_Exercise goal_
Exactly as given, restate each record that follows.

_Source material_

Start of Block

(** The double that a decimal with one digit behind the point is read as:
    the quotient of [t] by 10, rounded once. *)
Definition ofTenths (t : Z) : number := PrimFloat.div (ofZ t) (ofZ 10).

Record WeightState : Set := {
  education : number;
  experience : number;
  skills : number;
  bootcamp : number;
  portfolio : number;
  location : number
}.

Definition Object_values (w : WeightState) : list number :=
  [education w; experience w; skills w; bootcamp w; portfolio w; location w].

(** [Object.values(weights).reduce((a, b) => a + b, 0)] *)
Definition totalWeight (w : WeightState) : number :=
  fold_left (fun a b => PrimFloat.add a b) (Object_values w) (ofZ 0).

Record WeightCard : Set := {
  shown_total : number;
  total_color : ScoreColor;
  warning : option number
}.

(** The card; [===] and [!==] on numbers are the comparison of doubles. *)
Definition weightCard (w : WeightState) : WeightCard :=
  let totalWeight := totalWeight w in
  {| shown_total := totalWeight;
     total_color := if PrimFloat.eqb totalWeight (ofZ 100)
                    then color_success else color_danger;
     warning := if negb (PrimFloat.eqb totalWeight (ofZ 100))
                then Some totalWeight else None |}.

(** The exact value of a finite double. *)
Definition exact (x : number) : option Q :=
  match FloatOps.Prim2SF x with
  | SpecFloat.S754_zero _ => Some 0%Q
  | SpecFloat.S754_finite s m e =>
      let mag := if 0 <=? e then inject_Z (Zpos m * 2 ^ e)
                 else Qmake (Zpos m) (Pos.pow 2 (Z.to_pos (- e))) in
      Some (Qred (if s then Qopp mag else mag))
  | _ => None
  end.

(** The sum of the six weights, exactly. *)
Definition exactSum (w : WeightState) : option Q :=
  fold_left (fun acc x => match acc, exact x with
                          | Some a, Some b => Some (Qred (a + b))
                          | _, _ => None
                          end)
            (Object_values w) (Some 0%Q).

(** "The total shown is the sum of the six weights, and the warning is
    drawn exactly when that sum is not 100." *)
Definition total_is_sum : Prop :=
  forall (w : WeightState) (s : Q),
    exactSum w = Some s ->
    (exists t, exact (shown_total (weightCard w)) = Some t /\ (t == s)%Q)
    /\ (warning (weightCard w) = None <-> (s == 100)%Q).

(** Whole weights as the sliders give them: [parseInt] of a range input
    from 0 to 50 or, for the skills, from 0 to 100. *)
Definition slider (w : JobTemplate.WeightState) : Prop :=
  Forall (fun x => 0 <= x <= 100) (JobTemplate.Object_values w).

(** The whole numbers from 0 to [n]. *)
Definition upto (n : nat) : list Z := map Z.of_nat (seq 0 (S n)).

(** The sum of the doubles of a whole number up to 500 and of one up to
    100 is the double of their sum, checked one pair after the other. *)
Definition sumsExact : bool :=
  forallb (fun a =>
             forallb (fun b => PrimFloat.Leibniz.eqb
                                 (PrimFloat.add (ofZ a) (ofZ b)) (ofZ (a + b)))
                     (upto 100))
          (upto 500).

(** The double of a whole number up to 600 is equal to the double of 100
    just when the number is 100. *)
Definition comparesExact : bool :=
  forallb (fun t => Bool.eqb (PrimFloat.eqb (ofZ t) (ofZ 100)) (t =? 100))
          (upto 600).

(** The doubles of whole weights. *)
Definition ofWhole (w : JobTemplate.WeightState) : WeightState :=
  {| education := ofZ (JobTemplate.education w);
     experience := ofZ (JobTemplate.experience w);
     skills := ofZ (JobTemplate.skills w);
     bootcamp := ofZ (JobTemplate.bootcamp w);
     portfolio := ofZ (JobTemplate.portfolio w);
     location := ofZ (JobTemplate.location w) |}.

(** Weights 24, 21.9, 13.8, 12.5, 15.4 and 12.4, as a loaded job may
    carry them. *)
Definition fractions : WeightState :=
  {| education := ofZ 24; experience := ofTenths 219; skills := ofTenths 138;
     bootcamp := ofTenths 125; portfolio := ofTenths 154; location := ofTenths 124 |}.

End of Block

_Expected answer_
(** The double that a decimal with one digit behind the point is read as:
    the quotient of [t] by 10, rounded once. *)
Definition ofTenths (t : Z) : number := PrimFloat.div (ofZ t) (ofZ 10).

Record WeightState : Set := {
  education : number;
  experience : number;
  skills : number;
  bootcamp : number;
  portfolio : number;
  location : number
}.

Definition Object_values (w : WeightState) : list number :=
  [education w; experience w; skills w; bootcamp w; portfolio w; location w].

(** [Object.values(weights).reduce((a, b) => a + b, 0)] *)
Definition totalWeight (w : WeightState) : number :=
  fold_left (fun a b => PrimFloat.add a b) (Object_values w) (ofZ 0).

Record WeightCard : Set := {
  shown_total : number;
  total_color : ScoreColor;
  warning : option number
}.

(** The card; [===] and [!==] on numbers are the comparison of doubles. *)
Definition weightCard (w : WeightState) : WeightCard :=
  let totalWeight := totalWeight w in
  {| shown_total := totalWeight;
     total_color := if PrimFloat.eqb totalWeight (ofZ 100)
                    then color_success else color_danger;
     warning := if negb (PrimFloat.eqb totalWeight (ofZ 100))
                then Some totalWeight else None |}.

(** The exact value of a finite double. *)
Definition exact (x : number) : option Q :=
  match FloatOps.Prim2SF x with
  | SpecFloat.S754_zero _ => Some 0%Q
  | SpecFloat.S754_finite s m e =>
      let mag := if 0 <=? e then inject_Z (Zpos m * 2 ^ e)
                 else Qmake (Zpos m) (Pos.pow 2 (Z.to_pos (- e))) in
      Some (Qred (if s then Qopp mag else mag))
  | _ => None
  end.

(** The sum of the six weights, exactly. *)
Definition exactSum (w : WeightState) : option Q :=
  fold_left (fun acc x => match acc, exact x with
                          | Some a, Some b => Some (Qred (a + b))
                          | _, _ => None
                          end)
            (Object_values w) (Some 0%Q).

(** "The total shown is the sum of the six weights, and the warning is
    drawn exactly when that sum is not 100." *)
Definition total_is_sum : Prop :=
  forall (w : WeightState) (s : Q),
    exactSum w = Some s ->
    (exists t, exact (shown_total (weightCard w)) = Some t /\ (t == s)%Q)
    /\ (warning (weightCard w) = None <-> (s == 100)%Q).

(** Whole weights as the sliders give them: [parseInt] of a range input
    from 0 to 50 or, for the skills, from 0 to 100. *)
Definition slider (w : JobTemplate.WeightState) : Prop :=
  Forall (fun x => 0 <= x <= 100) (JobTemplate.Object_values w).

(** The whole numbers from 0 to [n]. *)
Definition upto (n : nat) : list Z := map Z.of_nat (seq 0 (S n)).

(** The sum of the doubles of a whole number up to 500 and of one up to
    100 is the double of their sum, checked one pair after the other. *)
Definition sumsExact : bool :=
  forallb (fun a =>
             forallb (fun b => PrimFloat.Leibniz.eqb
                                 (PrimFloat.add (ofZ a) (ofZ b)) (ofZ (a + b)))
                     (upto 100))
          (upto 500).

(** The double of a whole number up to 600 is equal to the double of 100
    just when the number is 100. *)
Definition comparesExact : bool :=
  forallb (fun t => Bool.eqb (PrimFloat.eqb (ofZ t) (ofZ 100)) (t =? 100))
          (upto 600).

(** The doubles of whole weights. *)
Definition ofWhole (w : JobTemplate.WeightState) : WeightState :=
  {| education := ofZ (JobTemplate.education w);
     experience := ofZ (JobTemplate.experience w);
     skills := ofZ (JobTemplate.skills w);
     bootcamp := ofZ (JobTemplate.bootcamp w);
     portfolio := ofZ (JobTemplate.portfolio w);
     location := ofZ (JobTemplate.location w) |}.

(** Weights 24, 21.9, 13.8, 12.5, 15.4 and 12.4, as a loaded job may
    carry them. *)
Definition fractions : WeightState :=
  {| education := ofZ 24; experience := ofTenths 219; skills := ofTenths 138;
     bootcamp := ofTenths 125; portfolio := ofTenths 154; location := ofTenths 124 |}.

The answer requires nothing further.